» **Try it**: Restate the records exactly. Include all of them.

Collected data
┄┄┄┄┄┄
(* ===== verification/_CoqProject ===== *)
-Q . S2P
Prelude.v
PyText.v
PyIp.v
IpSpace.v
Float64.v
Json.v
Sha256.v
SplitMerge.v
SplitAnalysis.v
SplitManager.v
WarpFetcher.v
FeedStore.v
FeedService.v
FeedSafety.v
FeedDecisions.v
FeedRefresh.v
FeedFindings.v
IpAllocator.v
TextLines.v
AwgConfig.v
AwgLayout.v
AwgRemoval.v
AwgRefine.v
AwgMarkers.v
AwgPeers.v
AwgAtomic.v
AwgScenarios.v
Triples.v
VpnKeys.v
BackendHealth.v
AwgService.v
KeyRows.v
AwgAccess.v
AwgStartup.v
AwgServiceRuns.v
IsoTime.v
WarpHealth.v
WarpManager.v
WarpSafety.v
WarpConfig.v
TrafficStats.v
TrafficSafety.v
BotDb.v
Accounts.v
AccountSafety.v
BlockSafety.v
RequestSafety.v
Hysteria.v
HysteriaAccess.v
HysteriaIssue.v
HysteriaStore.v
TrialAccess.v
TrialSafety.v
KeyExpiry.v
ExpirySafety.v
ProxyRows.v
DanteUsers.v
Socks5.v
ProxySafety.v
ProxyStartup.v
ProxyIssue.v
ProxyBlock.v
ProxyBeside.v
MtProxy.v
MtProto.v
MtProxySafety.v
MtProxyProcess.v
MtProtoSafety.v
MtProtoAccess.v
ProxyServices.v
MtProtoProcess.v
MtProtoStartup.v
MtProtoIssue.v
MtProtoService.v
ProxyTogether.v
BotScenarios.v
ExpiryScenarios.v
ProxyScenarios.v
MtScenarios.v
┄┄┄┄┄┄
» **Solution to the problem**:
(* ===== verification/_CoqProject ===== *)
-Q . S2P
Prelude.v
PyText.v
PyIp.v
IpSpace.v
Float64.v
Json.v
Sha256.v
SplitMerge.v
SplitAnalysis.v
SplitManager.v
WarpFetcher.v
FeedStore.v
FeedService.v
FeedSafety.v
FeedDecisions.v
FeedRefresh.v
FeedFindings.v
IpAllocator.v
TextLines.v
AwgConfig.v
AwgLayout.v
AwgRemoval.v
AwgRefine.v
AwgMarkers.v
AwgPeers.v
AwgAtomic.v
AwgScenarios.v
Triples.v
VpnKeys.v
BackendHealth.v
AwgService.v
KeyRows.v
AwgAccess.v
AwgStartup.v
AwgServiceRuns.v
IsoTime.v
WarpHealth.v
WarpManager.v
WarpSafety.v
WarpConfig.v
TrafficStats.v
TrafficSafety.v
BotDb.v
Accounts.v
AccountSafety.v
BlockSafety.v
RequestSafety.v
Hysteria.v
HysteriaAccess.v
HysteriaIssue.v
HysteriaStore.v
TrialAccess.v
TrialSafety.v
KeyExpiry.v
ExpirySafety.v
ProxyRows.v
DanteUsers.v
Socks5.v
ProxySafety.v
ProxyStartup.v
ProxyIssue.v
ProxyBlock.v
ProxyBeside.v
MtProxy.v
MtProto.v
MtProxySafety.v
MtProxyProcess.v
MtProtoSafety.v
MtProtoAccess.v
ProxyServices.v
MtProtoProcess.v
MtProtoStartup.v
MtProtoIssue.v
MtProtoService.v
ProxyTogether.v
BotScenarios.v
ExpiryScenarios.v
ProxyScenarios.v
MtScenarios.v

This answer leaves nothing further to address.